• [Prompt]: Copy each line containing the word "Herr" from the records that follow, please.

=====

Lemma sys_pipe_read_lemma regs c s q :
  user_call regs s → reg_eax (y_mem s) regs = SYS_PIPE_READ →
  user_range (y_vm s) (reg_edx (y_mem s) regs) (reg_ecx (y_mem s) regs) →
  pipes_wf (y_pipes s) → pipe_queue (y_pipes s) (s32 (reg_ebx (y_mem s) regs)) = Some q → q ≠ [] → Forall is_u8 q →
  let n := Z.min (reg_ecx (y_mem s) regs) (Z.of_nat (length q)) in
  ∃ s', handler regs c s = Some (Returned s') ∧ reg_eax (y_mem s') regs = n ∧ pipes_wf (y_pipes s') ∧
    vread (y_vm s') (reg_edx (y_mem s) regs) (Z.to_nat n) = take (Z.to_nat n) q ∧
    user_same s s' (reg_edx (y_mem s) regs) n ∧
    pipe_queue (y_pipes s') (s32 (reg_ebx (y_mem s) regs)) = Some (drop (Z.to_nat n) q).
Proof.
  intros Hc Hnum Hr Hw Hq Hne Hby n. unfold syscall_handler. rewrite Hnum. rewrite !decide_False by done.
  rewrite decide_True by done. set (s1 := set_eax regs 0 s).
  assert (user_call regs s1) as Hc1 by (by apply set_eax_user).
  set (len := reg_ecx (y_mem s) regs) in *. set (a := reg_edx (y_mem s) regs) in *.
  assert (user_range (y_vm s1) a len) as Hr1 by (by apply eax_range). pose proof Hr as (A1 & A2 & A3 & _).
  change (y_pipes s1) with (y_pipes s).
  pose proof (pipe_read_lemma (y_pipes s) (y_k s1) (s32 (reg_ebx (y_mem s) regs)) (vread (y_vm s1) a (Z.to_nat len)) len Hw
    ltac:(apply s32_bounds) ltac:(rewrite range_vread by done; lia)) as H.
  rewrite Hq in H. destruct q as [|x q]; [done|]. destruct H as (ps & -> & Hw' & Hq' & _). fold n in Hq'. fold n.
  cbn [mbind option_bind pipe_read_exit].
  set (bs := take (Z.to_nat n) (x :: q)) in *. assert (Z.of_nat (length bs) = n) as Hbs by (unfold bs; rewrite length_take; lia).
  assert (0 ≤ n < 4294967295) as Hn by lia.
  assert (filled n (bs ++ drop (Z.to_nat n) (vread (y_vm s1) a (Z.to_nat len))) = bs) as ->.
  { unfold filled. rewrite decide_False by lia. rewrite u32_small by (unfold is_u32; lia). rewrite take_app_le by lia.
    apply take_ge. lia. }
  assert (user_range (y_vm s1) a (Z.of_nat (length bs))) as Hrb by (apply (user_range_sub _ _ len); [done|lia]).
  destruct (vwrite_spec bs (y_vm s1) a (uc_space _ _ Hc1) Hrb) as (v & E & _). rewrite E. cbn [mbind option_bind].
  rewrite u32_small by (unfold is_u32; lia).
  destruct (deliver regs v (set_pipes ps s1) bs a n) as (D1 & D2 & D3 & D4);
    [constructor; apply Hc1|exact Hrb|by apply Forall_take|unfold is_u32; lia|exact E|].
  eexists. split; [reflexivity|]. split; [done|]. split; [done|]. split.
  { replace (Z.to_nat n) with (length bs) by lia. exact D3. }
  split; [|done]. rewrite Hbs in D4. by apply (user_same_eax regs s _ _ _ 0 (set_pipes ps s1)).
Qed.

=====

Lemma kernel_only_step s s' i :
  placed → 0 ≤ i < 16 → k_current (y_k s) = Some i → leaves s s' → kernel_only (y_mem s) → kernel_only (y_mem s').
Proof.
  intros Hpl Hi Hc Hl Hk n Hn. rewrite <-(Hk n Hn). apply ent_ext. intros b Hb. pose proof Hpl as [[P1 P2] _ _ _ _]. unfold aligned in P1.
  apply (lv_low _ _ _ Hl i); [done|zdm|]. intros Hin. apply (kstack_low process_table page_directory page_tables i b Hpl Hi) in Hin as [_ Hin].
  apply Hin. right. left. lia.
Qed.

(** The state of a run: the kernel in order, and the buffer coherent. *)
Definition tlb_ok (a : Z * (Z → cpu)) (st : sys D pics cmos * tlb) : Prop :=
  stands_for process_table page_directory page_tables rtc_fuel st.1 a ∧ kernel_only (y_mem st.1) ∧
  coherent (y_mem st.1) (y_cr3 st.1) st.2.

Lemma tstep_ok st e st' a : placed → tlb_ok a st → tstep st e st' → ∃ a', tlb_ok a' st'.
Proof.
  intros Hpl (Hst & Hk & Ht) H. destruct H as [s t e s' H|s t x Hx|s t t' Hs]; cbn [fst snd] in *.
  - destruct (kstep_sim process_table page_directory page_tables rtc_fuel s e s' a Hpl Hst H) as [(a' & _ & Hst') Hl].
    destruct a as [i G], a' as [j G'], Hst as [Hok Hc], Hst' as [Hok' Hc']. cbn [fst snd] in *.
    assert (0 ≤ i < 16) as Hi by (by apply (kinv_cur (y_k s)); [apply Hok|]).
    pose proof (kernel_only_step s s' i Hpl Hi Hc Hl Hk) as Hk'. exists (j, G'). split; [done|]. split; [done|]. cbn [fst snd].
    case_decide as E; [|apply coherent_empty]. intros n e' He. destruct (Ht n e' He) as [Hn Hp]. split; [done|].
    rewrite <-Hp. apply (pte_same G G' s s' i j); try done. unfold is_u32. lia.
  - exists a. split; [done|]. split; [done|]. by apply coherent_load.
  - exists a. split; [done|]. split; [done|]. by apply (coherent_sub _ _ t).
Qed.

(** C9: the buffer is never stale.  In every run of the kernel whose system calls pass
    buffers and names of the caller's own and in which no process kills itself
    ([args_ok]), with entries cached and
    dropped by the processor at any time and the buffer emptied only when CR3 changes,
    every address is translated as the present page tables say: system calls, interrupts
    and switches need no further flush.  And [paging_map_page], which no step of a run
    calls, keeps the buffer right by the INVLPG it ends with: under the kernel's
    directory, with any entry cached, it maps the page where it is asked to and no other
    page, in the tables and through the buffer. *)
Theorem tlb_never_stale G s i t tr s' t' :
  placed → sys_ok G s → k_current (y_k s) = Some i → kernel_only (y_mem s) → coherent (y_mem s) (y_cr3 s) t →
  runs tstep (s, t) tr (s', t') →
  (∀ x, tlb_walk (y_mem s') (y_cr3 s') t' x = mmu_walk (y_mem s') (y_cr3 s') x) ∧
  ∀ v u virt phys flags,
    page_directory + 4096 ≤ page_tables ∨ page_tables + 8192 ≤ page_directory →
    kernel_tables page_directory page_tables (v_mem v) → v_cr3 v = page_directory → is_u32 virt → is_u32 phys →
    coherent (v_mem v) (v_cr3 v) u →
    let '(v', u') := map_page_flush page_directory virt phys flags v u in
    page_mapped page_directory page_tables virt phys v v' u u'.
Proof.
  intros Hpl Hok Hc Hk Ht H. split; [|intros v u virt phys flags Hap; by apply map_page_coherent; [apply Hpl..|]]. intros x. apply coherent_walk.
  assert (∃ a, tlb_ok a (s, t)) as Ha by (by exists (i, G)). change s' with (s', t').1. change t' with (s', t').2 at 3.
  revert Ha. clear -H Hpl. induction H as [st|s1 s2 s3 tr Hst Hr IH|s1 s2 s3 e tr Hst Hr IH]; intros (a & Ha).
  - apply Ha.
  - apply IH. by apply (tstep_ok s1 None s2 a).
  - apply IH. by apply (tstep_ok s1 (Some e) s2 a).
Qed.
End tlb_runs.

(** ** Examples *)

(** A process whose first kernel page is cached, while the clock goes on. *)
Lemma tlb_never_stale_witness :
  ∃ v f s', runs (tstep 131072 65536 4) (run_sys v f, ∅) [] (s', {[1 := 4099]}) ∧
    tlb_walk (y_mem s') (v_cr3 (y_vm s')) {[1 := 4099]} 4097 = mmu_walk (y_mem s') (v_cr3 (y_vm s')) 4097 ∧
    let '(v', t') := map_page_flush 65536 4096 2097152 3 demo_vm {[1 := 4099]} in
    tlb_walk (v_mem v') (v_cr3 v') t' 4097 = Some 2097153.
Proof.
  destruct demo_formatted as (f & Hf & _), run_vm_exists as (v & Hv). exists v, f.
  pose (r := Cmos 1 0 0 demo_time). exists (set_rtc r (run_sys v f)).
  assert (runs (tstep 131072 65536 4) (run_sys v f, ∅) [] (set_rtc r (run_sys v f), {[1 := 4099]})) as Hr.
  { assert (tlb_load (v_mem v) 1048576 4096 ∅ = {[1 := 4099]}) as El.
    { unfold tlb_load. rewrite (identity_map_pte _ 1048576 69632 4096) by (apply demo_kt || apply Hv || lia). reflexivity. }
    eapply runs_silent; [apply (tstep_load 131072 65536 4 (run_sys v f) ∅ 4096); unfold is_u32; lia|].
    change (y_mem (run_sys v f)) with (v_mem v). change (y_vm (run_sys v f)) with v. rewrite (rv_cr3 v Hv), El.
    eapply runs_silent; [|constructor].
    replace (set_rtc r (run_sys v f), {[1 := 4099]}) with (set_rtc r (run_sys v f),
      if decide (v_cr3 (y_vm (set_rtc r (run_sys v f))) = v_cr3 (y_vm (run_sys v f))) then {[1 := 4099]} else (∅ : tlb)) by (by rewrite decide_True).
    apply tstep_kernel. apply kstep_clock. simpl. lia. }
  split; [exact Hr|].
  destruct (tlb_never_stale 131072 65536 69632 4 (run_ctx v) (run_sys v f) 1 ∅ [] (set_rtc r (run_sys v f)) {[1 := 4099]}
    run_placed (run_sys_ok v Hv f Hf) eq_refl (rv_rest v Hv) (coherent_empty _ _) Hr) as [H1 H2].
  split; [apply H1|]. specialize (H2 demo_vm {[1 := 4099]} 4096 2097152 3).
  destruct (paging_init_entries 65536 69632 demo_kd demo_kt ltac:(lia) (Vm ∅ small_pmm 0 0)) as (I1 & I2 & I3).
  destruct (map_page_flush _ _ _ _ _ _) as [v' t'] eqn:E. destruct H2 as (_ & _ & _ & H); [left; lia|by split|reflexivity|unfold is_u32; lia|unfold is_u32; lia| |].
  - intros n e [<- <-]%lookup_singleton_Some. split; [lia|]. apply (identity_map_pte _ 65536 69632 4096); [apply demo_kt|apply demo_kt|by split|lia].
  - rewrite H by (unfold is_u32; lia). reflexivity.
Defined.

=====

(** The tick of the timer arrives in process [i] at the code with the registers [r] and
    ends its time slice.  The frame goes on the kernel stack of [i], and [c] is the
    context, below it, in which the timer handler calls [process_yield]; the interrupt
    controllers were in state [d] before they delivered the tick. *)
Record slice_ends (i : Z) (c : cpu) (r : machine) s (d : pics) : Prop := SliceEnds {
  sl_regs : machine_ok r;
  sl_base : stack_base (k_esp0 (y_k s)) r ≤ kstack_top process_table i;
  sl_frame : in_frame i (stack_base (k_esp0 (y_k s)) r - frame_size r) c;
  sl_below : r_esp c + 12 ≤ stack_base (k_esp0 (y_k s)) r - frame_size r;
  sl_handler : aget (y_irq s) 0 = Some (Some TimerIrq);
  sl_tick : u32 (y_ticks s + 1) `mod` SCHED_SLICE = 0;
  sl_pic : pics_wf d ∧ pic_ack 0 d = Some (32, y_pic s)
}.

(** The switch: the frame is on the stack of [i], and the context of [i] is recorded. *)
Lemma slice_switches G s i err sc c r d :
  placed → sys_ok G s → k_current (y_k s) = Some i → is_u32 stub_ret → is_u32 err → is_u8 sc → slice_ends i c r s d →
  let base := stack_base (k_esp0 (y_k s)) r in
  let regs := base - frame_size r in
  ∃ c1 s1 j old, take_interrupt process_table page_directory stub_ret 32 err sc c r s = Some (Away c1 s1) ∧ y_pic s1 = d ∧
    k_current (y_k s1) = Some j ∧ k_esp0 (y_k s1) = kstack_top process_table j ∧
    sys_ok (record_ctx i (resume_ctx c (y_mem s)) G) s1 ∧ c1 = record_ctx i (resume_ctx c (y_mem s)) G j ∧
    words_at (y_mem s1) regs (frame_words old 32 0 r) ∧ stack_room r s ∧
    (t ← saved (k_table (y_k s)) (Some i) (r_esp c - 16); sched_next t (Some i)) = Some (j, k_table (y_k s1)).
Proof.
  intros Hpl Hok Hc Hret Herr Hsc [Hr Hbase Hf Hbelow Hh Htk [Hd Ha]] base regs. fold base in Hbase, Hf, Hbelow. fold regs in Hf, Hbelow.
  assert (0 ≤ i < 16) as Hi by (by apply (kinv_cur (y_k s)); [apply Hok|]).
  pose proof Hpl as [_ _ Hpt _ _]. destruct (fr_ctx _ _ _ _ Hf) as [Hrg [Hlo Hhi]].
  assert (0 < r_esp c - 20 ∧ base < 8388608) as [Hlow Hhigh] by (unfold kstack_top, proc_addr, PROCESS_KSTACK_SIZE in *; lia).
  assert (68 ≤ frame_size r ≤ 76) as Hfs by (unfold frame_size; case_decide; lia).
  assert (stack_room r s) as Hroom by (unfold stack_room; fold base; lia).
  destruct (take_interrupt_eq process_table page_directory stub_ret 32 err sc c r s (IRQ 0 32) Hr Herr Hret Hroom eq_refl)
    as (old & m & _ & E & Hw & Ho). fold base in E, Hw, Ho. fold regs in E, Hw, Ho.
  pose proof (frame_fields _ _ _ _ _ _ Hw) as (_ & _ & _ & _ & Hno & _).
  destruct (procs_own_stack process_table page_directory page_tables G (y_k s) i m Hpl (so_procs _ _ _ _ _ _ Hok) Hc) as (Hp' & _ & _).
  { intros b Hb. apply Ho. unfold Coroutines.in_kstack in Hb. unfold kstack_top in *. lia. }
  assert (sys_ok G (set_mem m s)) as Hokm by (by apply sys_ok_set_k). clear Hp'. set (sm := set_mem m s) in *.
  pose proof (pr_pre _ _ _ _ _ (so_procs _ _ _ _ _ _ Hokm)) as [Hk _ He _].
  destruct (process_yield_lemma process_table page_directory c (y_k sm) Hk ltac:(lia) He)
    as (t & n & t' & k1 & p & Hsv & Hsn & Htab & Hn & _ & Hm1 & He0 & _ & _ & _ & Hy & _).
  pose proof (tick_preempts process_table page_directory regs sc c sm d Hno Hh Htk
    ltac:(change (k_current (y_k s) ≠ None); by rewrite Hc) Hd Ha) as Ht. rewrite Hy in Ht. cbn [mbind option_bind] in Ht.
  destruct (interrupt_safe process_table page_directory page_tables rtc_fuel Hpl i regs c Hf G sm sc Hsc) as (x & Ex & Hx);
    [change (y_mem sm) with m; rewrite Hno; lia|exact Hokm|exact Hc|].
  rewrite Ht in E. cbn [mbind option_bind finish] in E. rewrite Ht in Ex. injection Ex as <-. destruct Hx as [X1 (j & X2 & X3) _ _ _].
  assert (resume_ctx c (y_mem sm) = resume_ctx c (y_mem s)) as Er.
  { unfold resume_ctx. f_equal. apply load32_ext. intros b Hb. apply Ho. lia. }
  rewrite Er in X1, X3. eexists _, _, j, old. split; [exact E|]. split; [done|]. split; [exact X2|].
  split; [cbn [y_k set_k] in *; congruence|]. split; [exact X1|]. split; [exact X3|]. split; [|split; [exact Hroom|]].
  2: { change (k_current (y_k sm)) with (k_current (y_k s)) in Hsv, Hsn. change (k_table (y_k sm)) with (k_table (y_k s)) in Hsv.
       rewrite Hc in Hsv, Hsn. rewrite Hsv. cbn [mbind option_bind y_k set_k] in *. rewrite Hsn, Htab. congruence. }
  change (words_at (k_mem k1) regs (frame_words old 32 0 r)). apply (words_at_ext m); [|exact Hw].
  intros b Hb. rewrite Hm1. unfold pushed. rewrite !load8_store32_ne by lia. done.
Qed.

=====

• [Task result]:
  intros Hpl Hok Hc Hret Herr Hsc [Hr Hbase Hf Hbelow Hh Htk [Hd Ha]] base regs. fold base in Hbase, Hf, Hbelow. fold regs in Hf, Hbelow.
  destruct (take_interrupt_eq process_table page_directory stub_ret 32 err sc c r s (IRQ 0 32) Hr Herr Hret Hroom eq_refl)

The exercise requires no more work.